Der Morzin-Palast befindet sich an der Nerudova-Straße und ist ein zweistöckiges Bauwerk in barocker Stilsprache. Die Fassade wird durch zwei Säulen geprägt, die figürlich wie gefesselte Mohren gestaltet sind.
Jan Santini Aichel errichtete das Gebäude zwischen 1713 und 1714 für die Familie Morzin. Die Familie behielt das Eigentum bis 1881, woraufhin der Palast verschiedene Nutzungen erfuhr.
Der Palast zeigt barocke Formensprache mit symmetrischem Aufbau und reich verzierten Details. Besucher sehen diese architektonischen Merkmale bei einem Spaziergang durch die Altstadt direkt an der Fassade.
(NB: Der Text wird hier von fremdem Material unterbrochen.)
Definition operator_manager_options (flags : OperatorFlags) (tlsOpts : list (TLS → TLS))
    : ManagerOptions :=
  mkManagerOptions "" (of_probeAddr flags)
    (mkMetricsOptions (of_metricsAddr flags) true (of_certDir flags) tlsOpts)
    [disableHTTP2 (of_enableHTTP2 flags)] (of_enableLeaderElection flags) "8730d955.bpfman.io" [].

(** The health checks, the default Config and the start of the manager. *)
Definition operator_start (bpfmanImage bpfmanAgentImage : string) : GoM W Z :=
  or_exit (mgr_AddHealthzCheck "healthz") "unable to set up health check"
  (or_exit (mgr_AddReadyzCheck "readyz") "unable to set up ready check"
  (err ← ensureDefaultConfig bpfmanImage bpfmanAgentImage;
   match err with
   | Some err => exit_with (Some err) "unable to ensure default Config CR"
   | None => or_exit mgr_Start "problem running manager" (mret 0)
   end)).

Definition operator_controllers (r : BpfmanConfigReconciler) (next : GoM W Z) : GoM W Z :=
  or_exit (mgr_Complete (BpfmanConfigReconciler_ r)) "unable to create bpfmanConfig controller"
  (or_exit (mgr_Complete BpfApplicationReconciler)
     "unable to create BpfApplicationReconciler controller"
  (or_exit (mgr_Complete BpfNsApplicationReconciler)
     "unable to create BpfNsApplicationReconciler controller"
   next)).
(* ===== verification/ProtocolWitnesses.v ===== *)
(** The simulated cluster keeps its state objects well-formed, under the agent, the
    operator and its user: the theorems of [Typing] and [Protocol] applied to it. *)

From S2P Require Import Prelude ApiTypes Constants Bpfman Selectors Links Kinds ClKinds NsKinds.
From S2P Require Import Application Apps AppSpecs Keeps Typing Operator OperatorSpecs Protocol.
From S2P Require Import Simulation Scenarios.
From stdpp Require Import options.

#[local] Abbreviation AK := (ClApp.app_kind (W := SimNode)).

(** ** The invariant of the simulated API server *)

Definition sim_live (live : owner → bool) (app : ClusterBpfApplication) : Prop :=
  app_isBeingDeleted app = negb (live (app_owner AK app)).

Definition sim_ok (live : owner → bool) (w : SimNode) : Prop :=
  Forall (well_formed AK live) (sa_states (sn_api w)) ∧
  Forall (sim_live live) (sa_apps (sn_api w)).

Lemma on_daemon_api {A} (f : Sim → A * Sim) w : sn_api (on_daemon f w).2 = sn_api w.
Proof. unfold on_daemon. by destruct (f (sn_daemon w)). Qed.

(** The objects depend on the API server's part of the node only. *)
Lemma sim_ok_api live w w' : sn_api w' = sn_api w → sim_ok live w → sim_ok live w'.
Proof. unfold sim_ok. by intros ->. Qed.

(** Neither the daemon nor a read touches the server. *)
Lemma sim_links_undisturbed (I : SimNode → Prop) :
  (∀ w w', sn_api w' = sn_api w → I w → I w') → LinksUndisturbed I.
Proof.
  intros HI. split; intros; (eapply HI; [|eassumption]); first [done|apply on_daemon_api].
Qed.

#[export] Instance sim_ok_undisturbed live : Undisturbed (sim_ok live).
Proof.
  split; [apply sim_links_undisturbed, sim_ok_api|..]; intros; (eapply sim_ok_api; [|eassumption]);
    apply on_daemon_api.
Qed.

#[export] Instance sim_ok_reads live :
  ReadsUndisturbed ClBpfApplicationProgram ClBpfApplicationProgramState (sim_ok live).
Proof. split; [apply sim_links_undisturbed, sim_ok_api|..]; by intros. Qed.

Lemma sim_ok_write live states w :
  Forall (well_formed AK live) states → sim_ok live w → sim_ok live (sim_write states w).
Proof. intros Hs [_ Ha]. by split. Qed.

Lemma sim_ok_commit live an states w :
  (∀ ans, states = Ok ans → Forall (well_formed AK live) ans) → sim_ok live w →
  sim_ok live (sim_commit an states w).2 ∧
  ∀ an', (sim_commit an states w).1 = Ok an' → an' = an.
Proof.
  intros Hs Hw. destruct states as [ans|e]; cbn; [|done]. split; [|congruence].
  apply sim_ok_write; [by apply Hs|exact Hw].
Qed.

Lemma sim_ok_replace live an w :
  well_formed AK live an → sim_ok live w →
  sim_ok live (sim_commit an (sim_put_state an (sa_states (sn_api w))) w).2 ∧
  ∀ an', (sim_commit an (sim_put_state an (sa_states (sn_api w))) w).1 = Ok an' → an' = an.
Proof.
  intros Han Hw. apply sim_ok_commit; [|exact Hw]. unfold sim_put_state.
  destruct (list_find _ _) as [[i old]|]; [|done]. intros ans [= <-].
  case_decide; [apply Forall_delete, Hw|apply Forall_insert; [apply Hw|exact Han]].
Qed.

Lemma sim_ok_replace_status live an w :
  well_formed AK live an → sim_ok live w →
  sim_ok live (sim_commit an (sim_put_status an (sa_states (sn_api w))) w).2 ∧
  ∀ an', (sim_commit an (sim_put_status an (sa_states (sn_api w))) w).1 = Ok an' → an' = an.
Proof.
  intros Han Hw. apply sim_ok_commit; [|exact Hw]. unfold sim_put_status.
  destruct (list_find _ _) as [[i old]|]; [|done]. intros ans [= <-].
  apply Forall_insert; [apply Hw|exact Han].
Qed.

Lemma Forall_filter_keep {A} (Q : A → Prop) (R : A → Prop) `{!∀ x, Decision (R x)} l :
  Forall Q l → Forall Q (filter R l).
Proof. rewrite !Forall_forall. intros HQ x [_ Hx]%list_elem_of_filter. auto. Qed.

Lemma sim_ok_list {A} (Q : A → Prop) (R : A → Prop) `{!∀ x, Decision (R x)} l :
  Forall Q l → Forall (λ x, Q x ∧ R x) (filter R l).
Proof.
  rewrite !Forall_forall. intros HQ x [HR Hx]%list_elem_of_filter. auto.
Qed.

#[export] Instance sim_typed_store live : TypedStore AK live (sim_ok live).
Proof.
  split; try (intros; assumption); try apply _.
  - intros w Hw. split; [done|]. intros apps [= <-]. apply Hw.
  - intros ns l w Hw. split; [done|]. intros ans [= <-].
    eapply Forall_impl; [apply sim_ok_list, Hw|]. intros an (Hwf & Hl & Hns).
    split_and!; [done..|]. by intros n ->.
  - intros an w Hw Han. destruct (sim_ok_commit live an (sim_add_state an (sa_states (sn_api w))) w)
      as [Hok Hans]; [|exact Hw|].
    + unfold sim_add_state. destruct (decide _); [done|]. intros ans [= <-].
      apply Forall_app. split; [apply Hw|by constructor].
    + split; [exact Hok|]. by intros an' ->%Hans.
  - intros an w Hw Han. by apply sim_ok_replace.
  - intros an w Hw Han. destruct (sim_ok_replace_status live an w Han Hw) as [Hok Hans].
    split; [exact Hok|]. by intros an' ->%Hans.
  - by intros app an an' [= <-].
Qed.

(** ** The operator and the users *)

Lemma sim_ok_apps live apps w :
  Forall (sim_live live) apps → sim_ok live w → sim_ok live (set_apps apps w).
Proof. intros Ha [Hs _]. by split. Qed.

Lemma sim_ok_put live app w :
  sim_live live app → sim_ok live w → sim_ok live (set_apps (sim_put app (sa_apps (sn_api w))) w).
Proof.
  intros Ha Hw. apply sim_ok_apps; [|exact Hw]. apply Forall_filter_keep, Forall_fmap.
  eapply Forall_impl; [apply Hw|]. intros old Hold. cbn. by destruct (decide _).
Qed.

#[export] Instance sim_operator_store live : OperatorStore AK live (sim_ok live).
Proof.
  split; try (intros; assumption).
  - intros ns name w Hw. split; [done|]. cbn.
    destruct (filter _ _) as [|a l] eqn:Hf; [done|]. intros app [= <-].
    assert (Ha : a ∈ filter (λ app, om_Name (app_meta app) = name) (sa_apps (sn_api w)))
      by (rewrite Hf; left).
    apply list_elem_of_filter in Ha as [_ Ha]. destruct Hw as [_ Hw].
    rewrite Forall_forall in Hw. by apply Hw.
  - intros ns l w Hw. split; [done|]. intros ans [= <-]. by apply Forall_filter_keep, Hw.
  - intros app w Hw Ha. by apply sim_ok_put.
  - intros app w Hw Ha. by apply sim_ok_put.
Qed.

(** What users and the cluster do: applications are created, changed and deleted, state
    objects are removed, the node and what the daemon has change. *)
Inductive sim_other (w : SimNode) : SimNode → Prop :=
  | user_creates app :
      app_isBeingDeleted app = false →
      Forall (λ a, om_Name (app_meta a) ≠ om_Name (app_meta app)) (sa_apps (sn_api w)) →
      (∀ an, an ∈ sa_states (sn_api w) → state_owner AK an = app_owner AK app → guarded AK an) →
      sim_other w (set_apps (sa_apps (sn_api w) ++ [app]) w)
  | user_changes i old app :
      sa_apps (sn_api w) !! i = Some old → om_Name (app_meta app) = om_Name (app_meta old) →
      om_DeletionTimestamp (app_meta app) = om_DeletionTimestamp (app_meta old) →
      sim_other w (set_apps (<[i := app]> (sa_apps (sn_api w))) w)
  | user_deletes : sim_other w (request_deletion w)
  | states_removed (kept : ClusterBpfApplicationState → Prop) `{!∀ an, Decision (kept an)} :
      sim_other w (sim_write (filter kept (sa_states (sn_api w))) w)
  | node_changes node :
      sim_other w (set_api (mkSimAPI node (sa_apps (sn_api w)) (sa_states (sn_api w))
                              (sa_clock (sn_api w))) w)
  | daemon_changes d : sim_other w (set_daemon d w).

Lemma sim_other_keeps w w' live :
  sim_other w w' → sim_ok live w → ∃ live', sim_ok live' w'.
Proof.
  intros [app Hd Hnew Hg|i old app Hi Hn Hdel| |kept Hdec|node|d] [Hs Ha].
  - exists (λ o, bool_decide (o = app_owner AK app) || live o). split.
    + apply Forall_forall. intros an Han. rewrite Forall_forall in Hs. destruct (Hs an Han) as [Ht Hw].
      split; [exact Ht|]. intros [Hr|[Ho%bool_decide_eq_true|Hl]%orb_true_iff]; auto.
    + apply Forall_app. split.
      * eapply Forall_impl; [apply Forall_and; exact (conj Ha Hnew)|]. intros a [Hla Hne].
        unfold sim_live. rewrite bool_decide_eq_false_2; [exact Hla|]. by intros [= Hn].
      * constructor; [|done]. unfold sim_live. by rewrite Hd, bool_decide_eq_true_2.
  - exists live. split; [exact Hs|]. apply Forall_insert; [exact Ha|].
    rewrite Forall_forall in Ha. specialize (Ha old). unfold sim_live, app_isBeingDeleted in *.
    rewrite Hdel, Ha by by eapply list_elem_of_lookup_2.
    by replace (app_owner AK app) with (app_owner AK old) by (unfold app_owner; cbn; by rewrite Hn).
  - exists (λ _, false). split.
    + eapply Forall_impl; [exact Hs|]. intros an [Ht Hg]. split; [exact Ht|].
      intros [Hr|Hl]; [|done]. by apply Hg; left.
    + apply Forall_filter_keep, Forall_fmap, Forall_true. by intros a.
  - exists live. split; [|exact Ha]. by apply Forall_filter_keep.
  - by exists live.
  - by exists live.
Qed.

(** ** The theorems *)

(** The cluster before there is an application, and before the first Reconcile. *)
Definition empty_cluster : SimNode := world [] [].

Lemma empty_ok : sim_ok (λ _, true) empty_cluster.
Proof. by split. Qed.

Lemma written_ok : sim_ok (λ _, true) written.
Proof. split; [by constructor|]. by constructor. Qed.

Lemma Reconcile_well_formed_witness :
  let w := (ClApp.Reconcile "node-1" "default/app" written).2 in
  sim_ok (λ _, true) w ∧ length (sa_states (sn_api w)) = 1%nat.
Proof.
  split; [|by vm_compute].
  apply (Reconcile_well_formed AK (λ _, true) (sim_ok (λ _, true))). exact written_ok.
Defined.

#[local] Abbreviation cluster_step := (step ClOper.kind AK sim_other).

Lemma operate_step w : cluster_step w (operate w).
Proof. apply operator_step. Qed.

Lemma agents_steps n w : rtc cluster_step w (agents n w).
Proof.
  revert w. induction n as [|n IH]; intros w; [done|].
  set (w' := (ClApp.Reconcile "node-1" "default/app" w).2).
  replace (agents (S n) w) with (agents n w').
  - apply rtc_l with w'; [|apply IH].
    apply (agent_step ClOper.kind AK sim_other "node-1" "default/app").
  - unfold agents, w'. cbn [reconciles].
    destruct (ClApp.Reconcile "node-1" "default/app" w) as [res w1]. cbn.
    by destruct (reconciles n w1).
Qed.

Lemma serving_steps : rtc cluster_step empty_cluster (request_deletion serving).
Proof.
  eapply (rtc_l _ _ written).
  { apply other_step. apply (user_creates empty_cluster); [done|constructor|].
    intros an Hin. by apply elem_of_nil in Hin. }
  eapply rtc_l; [apply operate_step|]. eapply rtc_l; [apply operate_step|].
  etransitivity; [apply (agents_steps 3)|].
  eapply rtc_l; [apply operate_step|]. eapply rtc_l; [apply other_step, user_deletes|]. done.
Qed.

(** The application of that cluster, and its state object. *)
Definition closing_app : ClusterBpfApplication :=
  default (sim_app true []) (head (sa_apps (sn_api (request_deletion serving)))).
Definition closing_states : list ClusterBpfApplicationState :=
  sa_states (sn_api (request_deletion serving)).

Lemma closing_records :
  ∃ s, s ∈ closing_states ∧ records (elems (st_Programs (as_Status s))).
Proof.
  assert (Hids : (λ an, progId <$> elems (st_Programs (as_Status an))) <$> closing_states
                 = [[Some 1001]]) by by vm_compute.
  destruct closing_states as [|an l]; [done|]. injection Hids as Han _.
  exists an. split; [left|]. destruct (elems _) as [|p ps]; [done|]. injection Han as Hp _.
  exists p. split; [left|]. by rewrite Hp.
Qed.

Lemma Ok_inj {A} (a b : A) : Ok a = Ok b → a = b.
Proof. by intros [=]. Qed.

(** The simulated server answers every list. *)
Lemma sim_listed app w :
  list_states ClOper.kind app w =
    (Ok (filter (λ an, {[BpfAppStateOwner := om_Name (app_meta app)]} ⊆ om_Labels (as_meta an))
           (sa_states (sn_api w))), w).
Proof. reflexivity. Qed.

(* ===== verification/LoopScenarios.v ===== *)
(** The agent and the operator driven by nothing but the events of their own watches, on
    the simulated cluster: every order in which the two take their turns is explored. *)

From S2P Require Import Prelude ApiTypes Constants Bpfman Selectors Links Kinds ClKinds NsKinds.
From S2P Require Import Application Apps AppSpecs Operator Watches Simulation Scenarios.
From stdpp Require Import options.

#[local] Abbreviation P := ClBpfApplicationProgram.
#[local] Abbreviation PS := ClBpfApplicationProgramState.
#[local] Abbreviation Object := (AppObject P PS).

(** ** Events of the API server *)

(** A generation that counts the request for deletion as the one change of the
    specification, and a resource version that changes with every write. *)
Definition app_object (version : string) (app : ClusterBpfApplication) : Object :=
  let m := app_meta app in
  AppObj (match om_DeletionTimestamp m with Some _ => 2 | None => 1 end)
    (with_app_meta (mkObjectMeta (om_Name m) (om_Namespace m) (om_UID m) version
       (om_DeletionTimestamp m) (om_Labels m) (om_Annotations m) (om_OwnerReferences m)
       (om_Finalizers m)) app).

Definition state_object (_ : string) (an : ClusterBpfApplicationState) : Object := StateObj an.

#[local] Instance ObjectMeta_eq_dec : EqDecision ObjectMeta.
Proof. solve_decision. Defined.

(** Nothing changes the specification in these runs. *)
Definition same_app (a b : ClusterBpfApplication) : bool :=
  bool_decide (app_meta a = app_meta b ∧ app_Conditions a = app_Conditions b).
Definition same_state (a b : ClusterBpfApplicationState) : bool :=
  bool_decide (as_meta a = as_meta b ∧ as_Status a = as_Status b).

(** What the watches are told when [old] has become [new]. *)
Definition changes {A} (name : A → string) (same : A → A → bool) (object : string → A → Object)
    (old new : list A) : list (WatchEvent Object) :=
  omap (λ a, match List.find (λ b, bool_decide (name b = name a)) new with
             | None => Some (OnDelete (object "1" a))
             | Some b => if same a b then None else Some (OnUpdate (object "1" a) (object "2" b))
             end) old ++
  omap (λ b, if decide (name b ∈ name <$> old) then None else Some (OnCreate (object "1" b))) new.

Definition events (w w' : SimNode) : list (WatchEvent Object) :=
  changes (λ a, om_Name (app_meta a)) same_app app_object (sa_apps (sn_api w)) (sa_apps (sn_api w')) ++
  changes (λ a, om_Name (as_meta a)) same_state state_object (sa_states (sn_api w))
    (sa_states (sn_api w')).

(** ** Controllers with their queues *)

Record Loop := mkLoop {
  lp_world : SimNode;
  lp_agent : list Request;
  lp_operator : list Request;
}.

(** A request that is in the queue is not added again. *)
Definition enqueue (reqs queue : list Request) : list Request :=
  foldl (λ q req, if decide (req ∈ q) then q else q ++ [req]) queue reqs.

Definition told (c : Controller AppKindOf Object) (w w' : SimNode) (queue : list Request)
    : list Request :=
  foldl (λ q e, enqueue (enqueued c e) q) queue (events w w').

(** The world changes and both controllers are told. *)
Definition becomes (w' : SimNode) (l : Loop) : Loop :=
  mkLoop w'
    (told (ClBpfApplicationReconciler_SetupWithManager "node-1") (lp_world l) w' (lp_agent l))
    (told BpfApplicationReconciler_SetupWithManager (lp_world l) w' (lp_operator l)).

(** One turn takes the first request of a queue; an error or a RequeueAfter puts it back. *)
Definition again (res : outcome (result Z)) (req : Request) : list Request :=
  match res with Ret (Ok 0) => [] | _ => [req] end.

Definition agent_turn (l : Loop) : option Loop :=
  match lp_agent l with
  | [] => None
  | req :: rest =>
      let '(res, w') := ClApp.Reconcile "node-1" (rq_Name req) (lp_world l) in
      Some (becomes w' (mkLoop (lp_world l) (enqueue (again res req) rest) (lp_operator l)))
  end.

Definition operator_turn (l : Loop) : option Loop :=
  match lp_operator l with
  | [] => None
  | req :: rest =>
      let '(res, w') := ClOper.Reconcile (rq_Namespace req) (rq_Name req) (lp_world l) in
      Some (becomes w' (mkLoop (lp_world l) (lp_agent l) (enqueue (again res req) rest)))
  end.

Definition turn (l l' : Loop) : Prop := agent_turn l = Some l' ∨ operator_turn l = Some l'.

(** Nobody has anything to do. *)
Definition quiet (l : Loop) : Prop := lp_agent l = [] ∧ lp_operator l = [].

(** ** Every order of turns *)

(** All runs of at most [n] turns: every one ends, and where it ends [Q] holds. *)
Fixpoint explore (n : nat) (Q : Loop → bool) (l : Loop) : bool :=
  match n with
  | O => false
  | S n' =>
      match agent_turn l, operator_turn l with
      | None, None => Q l
      | Some a, None => explore n' Q a
      | None, Some o => explore n' Q o
      | Some a, Some o => explore n' Q a && explore n' Q o
      end
  end.

Lemma quiet_turn l : quiet l ↔ agent_turn l = None ∧ operator_turn l = None.
Proof.
  unfold quiet, agent_turn, operator_turn.
  destruct (lp_agent l) as [|a as_], (lp_operator l) as [|o os];
    try destruct (ClApp.Reconcile _ _ _); try destruct (ClOper.Reconcile _ _ _);
    (split; intros [Ha Ho]; first [by split|discriminate Ha|discriminate Ho]).
Qed.

Lemma explore_sound n Q l :
  explore n Q l = true →
  Acc (flip turn) l ∧ ∀ l', rtc turn l l' → quiet l' → Q l' = true.
Proof.
  revert l. induction n as [|n IH]; intros l He; [done|]. cbn [explore] in He.
  assert (Hnext : ∀ l1, turn l l1 → explore n Q l1 = true).
  { intros l1 [Ht|Ht]; rewrite Ht in He.
    - destruct (operator_turn l); [by apply andb_true_iff in He as [? _]|done].
    - destruct (agent_turn l); [by apply andb_true_iff in He as [_ ?]|done]. }
  split.
  - constructor. intros l1 Hl1. by apply IH, Hnext.
  - intros l' Hrun Hq. destruct Hrun as [l|l l1 l' Ht Hrun].
    + apply quiet_turn in Hq as [Ha Ho]. by rewrite Ha, Ho in He.
    + by apply (proj2 (IH l1 (Hnext l1 Ht))).
Qed.

(** ** An application from its creation to its deletion *)

Definition begun : Loop := becomes written (mkLoop (world [] []) [] []).

Definition serves (l : Loop) : bool :=
  bool_decide (apps_of (lp_world l) = [([BpfmanOperatorFinalizer], [BpfAppCondSuccess])] ∧
               conditions_of (lp_world l) = [[BpfAppStateCondSuccess]] ∧
               daemon_of (lp_world l) = [(1001, [1002])]).

(** The user requests the deletion. *)
Definition user_deletes (l : Loop) : Loop := becomes (request_deletion (lp_world l)) l.

Definition released (l : Loop) : bool :=
  bool_decide (apps_of (lp_world l) = [] ∧ daemon_of (lp_world l) = []).

(** With the application its state objects are marked for deletion, as the namespace
    controller does at the other scope, where both are objects of the namespace. *)
Definition mark_states (w : SimNode) : SimNode :=
  sim_write ((λ an : ClusterBpfApplicationState,
    let m := as_meta an in
    mkAppState (mkObjectMeta (om_Name m) (om_Namespace m) (om_UID m) (om_ResourceVersion m) (Some 1)
      (om_Labels m) (om_Annotations m) (om_OwnerReferences m) (om_Finalizers m)) (as_Status an))
    <$> sa_states (sn_api w)) w.
Definition cascade (l : Loop) : Loop := becomes (mark_states (request_deletion (lp_world l))) l.

Definition stalled (l : Loop) : bool :=
  bool_decide (apps_of (lp_world l) = [([BpfmanOperatorFinalizer], [BpfAppCondDeleteError])] ∧
               conditions_of (lp_world l) = [] ∧ daemon_of (lp_world l) = []).



(** The turns in a given order, [true] for the agent. *)
Fixpoint turns (order : list bool) (l : Loop) : option Loop :=
  match order with
  | [] => Some l
  | b :: order => if b : bool then agent_turn l ≫= turns order else operator_turn l ≫= turns order
  end.

Lemma turns_run order l l' : turns order l = Some l' → rtc turn l l'.
Proof.
  revert l. induction order as [|[] order IH]; intros l; cbn.
  - by intros [= ->].
  - intros (l1 & H1 & H2)%bind_Some. eapply rtc_l; [by left|by apply IH].
  - intros (l1 & H1 & H2)%bind_Some. eapply rtc_l; [by right|by apply IH].
Qed.

(** One order of the turns for the life, one for the end. *)
Definition up : option Loop := turns [true; false; true; false; true; false; false] begun.
Definition down : option Loop :=
  up ≫= λ l, turns [false; false; true; true; true; false] (cascade l).

(** A reconcile of a program leaves its state in order, with its id, and the links of the
    other programs alone. *)
Lemma reconcileProgram_frame stale r pid sl w err r' w' :
  daemon_ok False stale → outside v (loaded w) w → unshared (loaded w) → programId r = Some pid →
  is_Some (loaded w !! pid) → k_owns (k := pk_kind v pk) (currentProgramState r) = true →
  k_stateLinks (pk_kind v pk) (currentProgramState r) = Some sl →
  recorded stale (loaded w) pid (elems sl) → NoDup (omap (pk_key v pk) (elems sl)) →
  reconcileProgram (pk_kind v pk) r false w = (Ret (err, r'), w') →
  (progId (currentProgramState r') = Some pid ∧
   in_order v stale (loaded w') pk (currentProgramState r')) ∧
  unshared (loaded w') ∧ ∀ p, p ≠ pid → loaded w' !! p = loaded w !! p.
Proof.
  intros Hd Ho Hu Hp Hld Hown Hsl Hrec Hnd Hrun.
  destruct (updateLinks_merge (pk_kind v pk) (outside v (loaded w)) (pk_key v pk) (pk_expects v pk)
    r sl w Ho Hown Hsl Hnd) as (e & r1 & w1 & sl1 & groups & added & Hrun1 & [_ Hw1] & Hsl1 & Hp1 &
    Ho1 & Hcl & Hsub & Hnew & Hnd1 & _).
  assert (Hrec1 : recorded stale (loaded w) pid (elems sl1)).
  { unfold recorded. by rewrite (link_ids_extends (pk_kind v pk) (outside v (loaded w)) (pk_key v pk)
      (pk_expects v pk) _ _ _ _ Hcl Hsub Hnew). }
  unfold reconcileProgram in Hrun. rewrite (run_bind _ _ _ _ _ Hrun1) in Hrun. destruct e as [e|].
  - injection Hrun as _ <- <-. rewrite Hw1. split; [|done].
    apply (in_order_exhausted stale (loaded w) _ pid sl1); [|done| | |done..]; unfold update_prog; cbn.
    + unfold progId. rewrite prog_common_set. cbn. by rewrite <- Hp, <- Hp1.
    + by rewrite law_owns_prog.
    + by rewrite law_get_prog.
  - destruct (processLinks_run (pk_kind v pk) False stale pid r1 sl1 w1)
      as (ls' & sl' & w2 & Hrun2 & Hsteps & Hkept & Hsl' & _); [done|by rewrite Hp1|done|done|].
    rewrite Hrun2 in Hrun. injection Hrun as _ <- <-. rewrite Hw1 in Hsteps.
    split; [|split; [by eapply steps_unshared|intros p Hne; by eapply steps_elsewhere]].
    apply (in_order_exhausted stale (loaded w2) _ pid sl').
    + change (programId (processed (pk_kind v pk) r1 sl') = Some pid). by rewrite programId_processed, Hp1.
    + apply not_eq_None_Some. rewrite (steps_loaded _ _ _ _ _ _ _ pid Hsteps). by apply not_eq_None_Some.
    + unfold processed, update_prog. cbn. by rewrite law_owns_prog, law_owns_set.
    + exact Hsl'.
    + rewrite Hkept. apply (recorded_filter (pk_kind v pk)).
      by destruct (steps_invariant _ _ _ _ _ _ _ Hsteps [] Hrec1 (Forall_nil_2 _)).
    + rewrite Hkept. eapply keys_kept; [|exact Hnd1]. by destruct (steps_points _ _ _ _ _ _ _ Hsteps).
Qed.

Lemma reconcile_package stale r w :
  daemon_ok False stale → host_view w = v → unshared (loaded w) →
  in_order v stale (loaded w) pk (currentProgramState r) →
  ∃ err r' w' pid, reconcileProgram (pk_kind v pk) r false w = (Ret (err, r'), w') ∧
    progId (currentProgramState r) = Some pid ∧ unshared (loaded w') ∧
    (∀ p, p ≠ pid → loaded w' !! p = loaded w !! p) ∧
    in_order v stale (loaded w') pk (currentProgramState r') ∧
    match err with
    | Some _ => unexpandable (pk_kind v pk) (pk_expects v pk) r ∧ update_failed (currentProgramState r')
    | None => serves v (loaded w') pk r (currentProgramState r')
    end.
Proof.
  intros Hd Hv Hu (pid & sl & Hp & Hl & Hown & Hsl & Hrec & Hnd).
  assert (Ho : outside v (loaded w) w) by done.
  destruct (kind_reaches_spec (pk_kind v pk) (outside v (loaded w)) (pk_key v pk) (pk_expects v pk)
    stale pid r sl w) as (err & r' & w' & Hrun & Hres); try done.
  { by intros w1 [_ ?]. }
  destruct (reconcileProgram_frame stale r pid sl w err r' w') as ([Hp' Hord] & Hu' & Hf); [done..|].
  exists err, r', w', pid. split_and!; [done..|]. destruct err as [e|].
  - by destruct Hres as (? & _ & Hst).
  - destruct Hres as (groups & sl' & Hexp & Hsl' & Hnd' & Hk & Hall & Hst).
    by exists pid, sl', groups.
Qed.
End reconcile.

(** ** A scope whose programs have kinds *)

(** A scope names the kind of each of its programs, with which its reconciler is made; it
    finds the state of a program by its key; and a state with the struct of its type has
    the links of the program's kind. *)
Class ServedScope {W P PS} `{!AgentEnv W, !BpfmanLaws W, !HostLaws W, !ProgramState PS,
    !ProgramStateLaws PS} (ak : AppKind W P PS) `{!AppKindLaws ak, !TypedScope ak}
    (v : HostView) := {
  sv_kind : P → option (Package (P := P) (S := PS) v);
  sv_reconciler prog s pk :
    sv_kind prog = Some pk → ak_getProgramReconciler ak prog s = Ok (of_kind (pk_kind v pk));
  sv_links prog s pk :
    sv_kind prog = Some pk → ak_shaped s = true → state_key s = prog_key prog →
    k_owns (k := pk_kind v pk) s = true ∧ is_Some (k_stateLinks (pk_kind v pk) s);
  sv_finds prog ps i s (w : W) :
    is_Some (sv_kind prog) → typed_programs ak ps → ps !! i = Some s → state_key s = prog_key prog →
    ak_getProgState ak prog ps w = (Ret (Ok i), w);
  sv_name prog : (prog_key prog).1.2 = ak_progName ak prog;
  sv_state_name s : (state_key s).1.2 = ps_Name (prog_common s);
}.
Das Gebäude ist von außen einsehbar, lässt sich aber während eines Spaziergangs durch die Altstadt leicht erreichen. Es ist hilfreich, die Fassade von der Nerudova-Straße aus zu betrachten, um die Details der Skulpturen vollständig zu sehen.
Die beiden Säulen an der Eingangstür sind nicht nur dekorativ, sondern spielen mit dem Namen der Familie Morzin. Im Tschechischen klingt das Wort für Mohr ähnlich wie der Familienname, weshalb diese Gestalten speziell gewählt wurden.